### Information shown
⟨

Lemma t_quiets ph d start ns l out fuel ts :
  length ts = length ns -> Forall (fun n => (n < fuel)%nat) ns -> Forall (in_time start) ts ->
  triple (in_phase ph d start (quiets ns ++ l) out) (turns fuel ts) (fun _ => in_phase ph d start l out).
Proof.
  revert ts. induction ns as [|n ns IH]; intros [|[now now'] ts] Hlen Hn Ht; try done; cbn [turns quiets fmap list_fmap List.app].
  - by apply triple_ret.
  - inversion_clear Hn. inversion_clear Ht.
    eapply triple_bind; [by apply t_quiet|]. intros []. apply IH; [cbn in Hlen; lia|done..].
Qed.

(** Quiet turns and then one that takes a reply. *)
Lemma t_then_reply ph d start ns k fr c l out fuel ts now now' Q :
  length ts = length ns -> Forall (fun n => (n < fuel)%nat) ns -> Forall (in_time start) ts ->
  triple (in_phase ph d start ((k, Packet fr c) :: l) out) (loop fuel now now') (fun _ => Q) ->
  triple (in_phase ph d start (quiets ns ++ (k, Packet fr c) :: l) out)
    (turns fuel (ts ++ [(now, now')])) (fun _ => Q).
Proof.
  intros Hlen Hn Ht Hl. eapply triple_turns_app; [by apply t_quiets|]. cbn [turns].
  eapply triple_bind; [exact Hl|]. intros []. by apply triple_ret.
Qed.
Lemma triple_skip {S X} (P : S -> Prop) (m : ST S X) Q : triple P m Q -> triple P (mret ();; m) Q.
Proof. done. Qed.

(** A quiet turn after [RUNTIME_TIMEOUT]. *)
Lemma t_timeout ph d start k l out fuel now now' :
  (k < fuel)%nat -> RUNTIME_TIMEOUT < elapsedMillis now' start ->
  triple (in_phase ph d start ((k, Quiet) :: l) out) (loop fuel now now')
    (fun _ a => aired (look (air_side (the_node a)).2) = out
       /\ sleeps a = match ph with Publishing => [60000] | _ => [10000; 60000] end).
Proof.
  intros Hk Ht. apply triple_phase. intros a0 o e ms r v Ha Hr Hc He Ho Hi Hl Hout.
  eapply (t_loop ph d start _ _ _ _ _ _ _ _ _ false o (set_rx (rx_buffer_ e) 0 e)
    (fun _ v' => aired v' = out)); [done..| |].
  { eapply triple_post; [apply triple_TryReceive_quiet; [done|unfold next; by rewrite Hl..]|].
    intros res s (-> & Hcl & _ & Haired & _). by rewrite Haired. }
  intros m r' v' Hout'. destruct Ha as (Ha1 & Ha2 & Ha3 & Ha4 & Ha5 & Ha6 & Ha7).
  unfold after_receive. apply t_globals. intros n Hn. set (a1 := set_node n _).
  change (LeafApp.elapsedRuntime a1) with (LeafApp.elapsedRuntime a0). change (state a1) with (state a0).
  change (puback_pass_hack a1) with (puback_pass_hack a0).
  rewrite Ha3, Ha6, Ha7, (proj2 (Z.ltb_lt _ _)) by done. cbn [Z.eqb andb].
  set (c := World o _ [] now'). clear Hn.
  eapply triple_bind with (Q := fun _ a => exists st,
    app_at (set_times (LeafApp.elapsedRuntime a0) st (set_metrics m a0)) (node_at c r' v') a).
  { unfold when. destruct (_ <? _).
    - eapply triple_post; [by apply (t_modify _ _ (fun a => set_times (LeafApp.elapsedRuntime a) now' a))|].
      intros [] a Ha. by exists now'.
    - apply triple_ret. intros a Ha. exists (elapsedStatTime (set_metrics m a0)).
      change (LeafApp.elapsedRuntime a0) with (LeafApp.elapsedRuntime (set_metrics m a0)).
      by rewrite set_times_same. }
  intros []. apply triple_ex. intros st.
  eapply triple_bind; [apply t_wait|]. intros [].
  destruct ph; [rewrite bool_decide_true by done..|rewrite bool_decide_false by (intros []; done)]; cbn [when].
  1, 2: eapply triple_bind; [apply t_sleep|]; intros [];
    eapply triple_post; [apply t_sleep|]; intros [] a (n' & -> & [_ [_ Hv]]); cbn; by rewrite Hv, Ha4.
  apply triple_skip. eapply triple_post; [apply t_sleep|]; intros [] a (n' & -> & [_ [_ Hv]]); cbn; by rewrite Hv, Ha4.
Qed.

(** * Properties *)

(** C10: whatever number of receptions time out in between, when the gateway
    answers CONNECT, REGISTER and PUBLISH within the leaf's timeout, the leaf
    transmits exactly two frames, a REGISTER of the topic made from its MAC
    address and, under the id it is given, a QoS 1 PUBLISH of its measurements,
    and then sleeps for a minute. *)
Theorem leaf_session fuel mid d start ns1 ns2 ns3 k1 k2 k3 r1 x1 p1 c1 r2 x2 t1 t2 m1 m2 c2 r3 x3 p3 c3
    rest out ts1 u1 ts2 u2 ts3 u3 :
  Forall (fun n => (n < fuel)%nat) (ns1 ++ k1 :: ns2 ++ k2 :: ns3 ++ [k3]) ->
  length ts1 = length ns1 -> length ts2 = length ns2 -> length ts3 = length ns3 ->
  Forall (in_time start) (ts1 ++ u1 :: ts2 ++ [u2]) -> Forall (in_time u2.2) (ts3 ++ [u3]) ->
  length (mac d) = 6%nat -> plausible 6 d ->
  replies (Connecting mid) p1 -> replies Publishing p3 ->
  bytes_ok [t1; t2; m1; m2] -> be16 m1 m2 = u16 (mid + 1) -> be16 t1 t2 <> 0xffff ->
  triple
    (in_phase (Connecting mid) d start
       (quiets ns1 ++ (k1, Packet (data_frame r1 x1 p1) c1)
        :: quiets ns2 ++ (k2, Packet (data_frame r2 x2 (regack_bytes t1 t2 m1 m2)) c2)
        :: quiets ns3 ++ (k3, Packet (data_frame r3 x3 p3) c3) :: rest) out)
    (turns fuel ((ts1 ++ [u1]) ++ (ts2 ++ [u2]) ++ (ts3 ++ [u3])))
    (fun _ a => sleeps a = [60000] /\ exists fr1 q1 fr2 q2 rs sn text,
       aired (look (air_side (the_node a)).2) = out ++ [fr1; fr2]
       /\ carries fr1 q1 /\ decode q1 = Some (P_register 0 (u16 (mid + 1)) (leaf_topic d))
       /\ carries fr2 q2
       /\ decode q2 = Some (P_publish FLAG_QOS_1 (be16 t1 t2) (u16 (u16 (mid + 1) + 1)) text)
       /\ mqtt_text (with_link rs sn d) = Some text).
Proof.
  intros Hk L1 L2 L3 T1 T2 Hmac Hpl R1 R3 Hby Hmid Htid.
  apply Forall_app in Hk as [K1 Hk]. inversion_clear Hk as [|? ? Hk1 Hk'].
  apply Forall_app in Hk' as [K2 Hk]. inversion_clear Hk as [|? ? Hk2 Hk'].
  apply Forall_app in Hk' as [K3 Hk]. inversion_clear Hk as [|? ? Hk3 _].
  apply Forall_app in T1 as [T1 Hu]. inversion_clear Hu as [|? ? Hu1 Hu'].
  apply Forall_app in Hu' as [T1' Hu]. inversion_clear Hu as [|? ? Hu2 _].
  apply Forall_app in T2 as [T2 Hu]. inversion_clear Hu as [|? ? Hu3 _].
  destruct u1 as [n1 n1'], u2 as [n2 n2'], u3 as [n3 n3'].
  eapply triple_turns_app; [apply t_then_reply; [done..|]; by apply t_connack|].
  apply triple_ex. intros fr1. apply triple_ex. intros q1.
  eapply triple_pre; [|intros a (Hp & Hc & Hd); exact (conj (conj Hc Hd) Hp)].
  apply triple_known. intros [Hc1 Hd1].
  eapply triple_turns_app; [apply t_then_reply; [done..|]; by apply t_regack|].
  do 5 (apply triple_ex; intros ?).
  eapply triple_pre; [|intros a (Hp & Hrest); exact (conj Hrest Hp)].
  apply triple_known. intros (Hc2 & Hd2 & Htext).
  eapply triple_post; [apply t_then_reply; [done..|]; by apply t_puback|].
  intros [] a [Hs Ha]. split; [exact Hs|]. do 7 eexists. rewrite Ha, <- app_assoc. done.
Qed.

⟩

### About this exercise
The answer should hold exactly the lines running from the one with "apply triple_known. intros [Hc1 Hd1]." to the final line of the data, both ends counted.

### Solution to this exercise
  apply triple_known. intros [Hc1 Hd1].
  eapply triple_turns_app; [apply t_then_reply; [done..|]; by apply t_regack|].
  do 5 (apply triple_ex; intros ?).
  eapply triple_pre; [|intros a (Hp & Hrest); exact (conj Hrest Hp)].
  apply triple_known. intros (Hc2 & Hd2 & Htext).
  eapply triple_post; [apply t_then_reply; [done..|]; by apply t_puback|].
  intros [] a [Hs Ha]. split; [exact Hs|]. do 7 eexists. rewrite Ha, <- app_assoc. done.
Qed.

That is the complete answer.